**Data supplied**
(* ===== verification/RunEffects.v ===== *)
(** * What the run transactions do to the node rows

    One lemma per transaction of [RunStore]: the new node table as a function of
    the old one, row by row. *)

From S2P Require Import Prelude GoStrings Json NodeConfig DagStore WakeupPayload RunStore.

Definition run_nodes (dagKey : string) (runID : Z) (s : db) : list Node :=
  List.filter (run_of dagKey runID) (db_nodes s).

(** The function keeps what identifies a row and its dependencies. *)
Record keeps (f : Node -> Node) : Prop := {
  kp_dag : forall n, nd_DagKey (f n) = nd_DagKey n;
  kp_key : forall n, nd_NodeKey (f n) = nd_NodeKey n;
  kp_run : forall n, nd_RunID (f n) = nd_RunID n;
  kp_deps : forall n, nd_DependsOn (f n) = nd_DependsOn n;
}.

Lemma keeps_if (w : Node -> bool) f : keeps f -> keeps (fun n => if w n then f n else n).
Proof. intros [A B C D]. split; intros n; by destruct (w n). Qed.

Lemma keeps_cond (w : Node -> bool) f g : keeps f -> keeps g -> keeps (fun n => if w n then f n else g n).
Proof. intros [A B C D] [A' B' C' D']. split; intros n; by destruct (w n). Qed.

Lemma keeps_compose f g : keeps f -> keeps g -> keeps (fun n => g (f n)).
Proof. intros [A B C D] [A' B' C' D']. split; intros n; congruence. Qed.

Lemma keeps_id : keeps (fun n => n).
Proof. by split. Qed.
Definition recordNodeSpawnTx (dagKey nodeKey : string) (runID : Z) (threadID : string) : M (Node * string) :=
  current ← GetTaskDagRunNodeForUpdate dagKey nodeKey runID;
  let previous := match nd_SpawningThreadID current with Some t => TrimSpace t | None => EmptyString end in
  _ ← guardM (String.eqb previous EmptyString || String.eqb previous threadID)
        (Errorf [ErrConflict] (Sprintf "spawning_thread_id already bound" [previous; threadID]));
  rows ← update_nodes
           (fun n => run_node dagKey nodeKey runID n && (0 <? runID)%Z && negb (str_in (nd_Status n) terminal_statuses)
                     && match nd_SpawningThreadID n with
                        | None => true
                        | Some t => String.eqb (sql_trim t) EmptyString || String.eqb (sql_trim t) (sql_trim threadID)
                        end)
           (set_thread threadID);
  _ ← guardM (rows =? 1)%nat (Errorf [] (Sprintf "record_node_spawn: affected %d rows, want 1" [pretty rows]));
  updated ← GetTaskDagRunNodeForUpdate dagKey nodeKey runID;
  mret (updated, previous).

**What the exercise asks**
Everything above from the line with "String.eqb previous threadID)" to the line with "None => true", both included, must be repeated exactly, and nothing outside that range.

**Worked solution**
  _ ← guardM (String.eqb previous EmptyString || String.eqb previous threadID)
        (Errorf [ErrConflict] (Sprintf "spawning_thread_id already bound" [previous; threadID]));
  rows ← update_nodes
           (fun n => run_node dagKey nodeKey runID n && (0 <? runID)%Z && negb (str_in (nd_Status n) terminal_statuses)
                     && match nd_SpawningThreadID n with
                        | None => true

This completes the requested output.